[Stored items]
(** * Dataset scanner: reference extraction and licence classification

    A shallow embedding of [scan.py] (class [DatasetScanner]) and the
    properties of its extraction and classification pipeline.

    Texts are Python [str] values restricted to ASCII: a character is an
    [ascii], a text is a [string]; codes above 127 have no letter case here
    and lie outside what is modelled.  The operating system, the clock, the
    network and the standard library's [urlparse] and [str] are not part of
    the program; they enter as explicit arguments (the file tree in
    traversal order, the successive answers of [datetime.now], the answer
    of the dataset host to each request, and for the report what the
    console and the file system do with each message and each write). *)

From Stdlib Require Import Bool Arith ZArith List Lia.
From Stdlib Require Import Ascii String.
From Stdlib Require Import DecimalString.
Import ListNotations.

Open Scope list_scope.
Open Scope string_scope.

(** ** Python string operations *)

Module Py.

(** The double-quote character and the one-character texts used below. *)
Definition dquote : ascii := ascii_of_nat 34.
Definition squote : ascii := ascii_of_nat 39.
Definition backslash : ascii := ascii_of_nat 92.
Definition dq : string := String dquote EmptyString.

(** [str.lower] on one ASCII character. *)
Definition lower_ascii (c : ascii) : ascii :=
  let n := nat_of_ascii c in
  if ((65 <=? n) && (n <=? 90))%nat then ascii_of_nat (n + 32) else c.

(** [str.lower]. *)
Fixpoint lower (s : string) : string :=
  match s with
  | EmptyString => EmptyString
  | String c s' => String (lower_ascii c) (lower s')
  end.

(** [str.isspace] on one ASCII character: tab to carriage return, the four
    separators 28 to 31, and the blank.  The regular-expression class
    [\s] is the same set. *)
Definition isspace (c : ascii) : bool :=
  let n := nat_of_ascii c in
  (((9 <=? n) && (n <=? 13)) || ((28 <=? n) && (n <=? 32)))%nat.

Fixpoint lstrip_by (p : ascii -> bool) (s : string) : string :=
  match s with
  | EmptyString => EmptyString
  | String c s' => if p c then lstrip_by p s' else s
  end.

Fixpoint rstrip_by (p : ascii -> bool) (s : string) : string :=
  match s with
  | EmptyString => EmptyString
  | String c s' =>
      match rstrip_by p s' with
      | EmptyString => if p c then EmptyString else String c EmptyString
      | r => String c r
      end
  end.

(** [s.strip()] *)
Definition strip (s : string) : string := lstrip_by isspace (rstrip_by isspace s).

(** [s.strip(chars)] *)
Definition strip_chars (chars : list ascii) (s : string) : string :=
  let p := fun c => existsb (Ascii.eqb c) chars in
  lstrip_by p (rstrip_by p s).

(** [s.startswith(p)] *)
Definition startswith (s p : string) : bool := String.prefix p s.

(** [k in s] *)
Fixpoint contains (k s : string) : bool :=
  match s with
  | EmptyString => String.prefix k EmptyString
  | String _ s' => String.prefix k s || contains k s'
  end.

(** [s.endswith(e)] *)
Fixpoint endswith (s e : string) : bool :=
  String.eqb s e ||
  match s with
  | EmptyString => false
  | String _ s' => endswith s' e
  end.

(** [s.replace(old, new)] for a non-empty [old]: the occurrences are
    replaced from the left and do not overlap.  [skip] counts the
    characters of an occurrence that are still to be dropped. *)
Fixpoint replace_from (old new : string) (skip : nat) (s : string) : string :=
  match s with
  | EmptyString => EmptyString
  | String c s' =>
      match skip with
      | S n => replace_from old new n s'
      | O =>
          if String.prefix old s
          then new ++ replace_from old new (String.length old - 1) s'
          else String c (replace_from old new 0 s')
      end
  end.

Definition replace (s old new : string) : string := replace_from old new 0 s.

(** [sep.join(xs)] *)
Fixpoint join (sep : string) (xs : list string) : string :=
  match xs with
  | [] => EmptyString
  | [x] => x
  | x :: rest => x ++ sep ++ join sep rest
  end.

(** [x in xs] for a set or list of texts. *)
Definition mem (x : string) (xs : list string) : bool :=
  existsb (String.eqb x) xs.

(** The first [n] characters of [s]. *)
Fixpoint take (n : nat) (s : string) : string :=
  match n, s with
  | S n', String c s' => String c (take n' s')
  | _, _ => EmptyString
  end.

End Py.

(** ** Regular expressions

    The four patterns of [scan_repository] use literals, classes of
    literal characters, [\s], greedy repetition of a single-character
    item, greedy options, alternation and capturing groups.  The matcher
    below is the backtracking matcher of Python's [re] on that fragment,
    always under [re.IGNORECASE], as [_scan_file] calls it.  Letter case
    is that of ASCII: on a text with other characters Python's IGNORECASE
    also lets the long s match s, the dotted and dotless i match i and the
    Kelvin sign match k, which this matcher does not do. *)

Module Re.

Inductive item : Type :=
| Lit (c : ascii)
| Class (negated : bool) (members : list ascii)
| Space.

Inductive regex : Type :=
| Eps
| One (i : item)
| Rep (least : nat) (i : item)
| Opt (r : regex)
| Cat (r1 r2 : regex)
| Alt (r1 r2 : regex)
| Group (n : nat) (r : regex).

Definition same_letter (a c : ascii) : bool :=
  Ascii.eqb (Py.lower_ascii a) (Py.lower_ascii c).

Definition item_matches (i : item) (c : ascii) : bool :=
  match i with
  | Lit a => same_letter a c
  | Class negated members => xorb negated (existsb (fun a => same_letter a c) members)
  | Space => Py.isspace c
  end.

(** Captures: the most recent binding of a group number comes first. *)
Definition captures : Type := list (nat * string).

Fixpoint group_text (caps : captures) (n : nat) : string :=
  match caps with
  | [] => EmptyString
  | (m, t) :: rest => if Nat.eqb m n then t else group_text rest n
  end.

Section Matcher.
Variable A : Type.

(** Greedy repetition of one item, at least [least] times: the longest
    run first, then shorter ones. *)
Fixpoint rep (i : item) (least : nat) (s : string) (k : string -> option A)
  : option A :=
  let stop := if Nat.eqb least 0 then k s else None in
  match s with
  | EmptyString => stop
  | String c s' =>
      if item_matches i c then
        match rep i (Nat.pred least) s' k with
        | Some a => Some a
        | None => stop
        end
      else stop
  end.

(** [exec r s caps k]: match [r] at the start of [s], then continue
    with [k] on the rest of the text; alternatives are tried in order. *)
Fixpoint exec (r : regex) (s : string) (caps : captures)
         (k : string -> captures -> option A) : option A :=
  match r with
  | Eps => k s caps
  | One i =>
      match s with
      | String c s' => if item_matches i c then k s' caps else None
      | EmptyString => None
      end
  | Rep least i => rep i least s (fun s' => k s' caps)
  | Opt r1 =>
      match exec r1 s caps k with
      | Some a => Some a
      | None => k s caps
      end
  | Cat r1 r2 => exec r1 s caps (fun s' caps' => exec r2 s' caps' k)
  | Alt r1 r2 =>
      match exec r1 s caps k with
      | Some a => Some a
      | None => exec r2 s caps k
      end
  | Group n r1 =>
      exec r1 s caps
        (fun s' caps' =>
           k s' ((n, Py.take (String.length s - String.length s') s) :: caps'))
  end.
End Matcher.

Arguments rep {A} i least s k.
Arguments exec {A} r s caps k.

(** One attempt at the start of [s]: the rest of the text and the groups. *)
Definition match_here (r : regex) (s : string) : option (string * captures) :=
  exec r s [] (fun s' caps => Some (s', caps)).

Fixpoint ngroups (r : regex) : nat :=
  match r with
  | Eps | One _ | Rep _ _ => 0
  | Opt r1 => ngroups r1
  | Cat r1 r2 | Alt r1 r2 => ngroups r1 + ngroups r2
  | Group _ r1 => S (ngroups r1)
  end.

(** What [re.findall] yields for one match: the matched text when the
    pattern has no group, the text of the group when it has one, the tuple
    of all groups otherwise; a group that took no part gives the empty
    text. *)
Inductive found : Type :=
| FStr (s : string)
| FTuple (gs : list string).

Definition found_of (r : regex) (s rest : string) (caps : captures) : found :=
  match ngroups r with
  | 0 => FStr (Py.take (String.length s - String.length rest) s)
  | 1 => FStr (group_text caps 1)
  | n => FTuple (map (group_text caps) (seq 1 n))
  end.

(** [re.findall]: the matches from left to right, without overlap.  After
    a match the search resumes where the match ended; [skip] counts the
    characters of the last match still to pass. *)
Fixpoint findall_from (r : regex) (skip : nat) (s : string) : list found :=
  match s with
  | EmptyString =>
      match skip, match_here r EmptyString with
      | O, Some (rest, caps) => [found_of r EmptyString rest caps]
      | _, _ => []
      end
  | String _ s' =>
      match skip with
      | S n => findall_from r n s'
      | O =>
          match match_here r s with
          | Some (rest, caps) =>
              found_of r s rest caps
                :: findall_from r (String.length s - String.length rest - 1) s'
          | None => findall_from r 0 s'
          end
      end
  end.

Definition findall (r : regex) (s : string) : list found := findall_from r 0 s.

(** The literal text [t] as a pattern. *)
Fixpoint lit (t : string) : regex :=
  match t with
  | EmptyString => Eps
  | String c EmptyString => One (Lit c)
  | String c t' => Cat (One (Lit c)) (lit t')
  end.

Fixpoint cat (rs : list regex) : regex :=
  match rs with
  | [] => Eps
  | [r] => r
  | r :: rest => Cat r (cat rest)
  end.

End Re.

(** ** The scanner *)

Module Scan.

Import Py Re.

(** One dictionary of [datasets_found].  The four keys written by
    [_scan_file] are always present; the four keys written by
    [enrich_with_licences] are absent ([None]) until then. *)
Record entry : Type := mk_entry {
  type : string;
  reference : string;
  file : string;
  found_at : string;
  licence : option string;
  licence_source : option string;
  notes : option string;
  risk_flag : option string
}.

(** *** The patterns of [scan_repository] *)

Definition quote : regex := One (Class false [squote; dquote]).
Definition not_quote : item := Class true [squote; dquote].

(** The pattern texts are quoted with [D] standing for the escaped
    double-quote character.

    [load_dataset\s*\(\s*['D]([^'D]+)['D]] *)
Definition re_huggingface_load_dataset : regex :=
  cat [lit "load_dataset"; Rep 0 Space; lit "("; Rep 0 Space;
       quote; Group 1 (Rep 1 not_quote); quote].

(** [(?:pd\.read_csv|pandas\.read_csv)\s*\(\s*['D]([^'D]+)['D]] *)
Definition re_pandas_read_csv : regex :=
  cat [Alt (lit "pd.read_csv") (lit "pandas.read_csv"); Rep 0 Space; lit "(";
       Rep 0 Space; quote; Group 1 (Rep 1 not_quote); quote].

(** [['D]([^'D]*(?:\.csv|\.jsonl|\.parquet|\.zip))['D]] *)
Definition re_dataset_urls : regex :=
  cat [quote;
       Group 1 (Cat (Rep 0 not_quote)
                    (Alt (lit ".csv")
                       (Alt (lit ".jsonl") (Alt (lit ".parquet") (lit ".zip")))));
       quote].

(** [['D]?(https?://)?(?:www\.)?huggingface\.co/datasets/([^'D\\s]+)['D]?]

    The pattern is a raw string, so inside the last class the two
    characters backslash, backslash stand for one literal backslash and
    the [s] after them is the letter: the class excludes the two quotes,
    the backslash and the letter s (in both cases, under IGNORECASE). *)
Definition re_huggingface_datasets : regex :=
  cat [Opt quote;
       Opt (Group 1 (cat [lit "http"; Opt (One (Lit "s")); lit "://"]));
       Opt (lit "www.");
       lit "huggingface.co/datasets/";
       Group 2 (Rep 1 (Class true [squote; dquote; backslash; "s"%char]));
       Opt quote].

• **Work order**:
Write out exactly the lines above from the line with "(group_text caps 1)" through the line with "EmptyString => One (Lit c)", both of them included, and leave out all other lines.

• **Answer to the problem**:
  | 1 => FStr (group_text caps 1)
  | n => FTuple (map (group_text caps) (seq 1 n))
  end.

(** [re.findall]: the matches from left to right, without overlap.  After
    a match the search resumes where the match ended; [skip] counts the
    characters of the last match still to pass. *)
Fixpoint findall_from (r : regex) (skip : nat) (s : string) : list found :=
  match s with
  | EmptyString =>
      match skip, match_here r EmptyString with
      | O, Some (rest, caps) => [found_of r EmptyString rest caps]
      | _, _ => []
      end
  | String _ s' =>
      match skip with
      | S n => findall_from r n s'
      | O =>
          match match_here r s with
          | Some (rest, caps) =>
              found_of r s rest caps
                :: findall_from r (String.length s - String.length rest - 1) s'
          | None => findall_from r 0 s'
          end
      end
  end.

Definition findall (r : regex) (s : string) : list found := findall_from r 0 s.

(** The literal text [t] as a pattern. *)
Fixpoint lit (t : string) : regex :=
  match t with
  | EmptyString => Eps
  | String c EmptyString => One (Lit c)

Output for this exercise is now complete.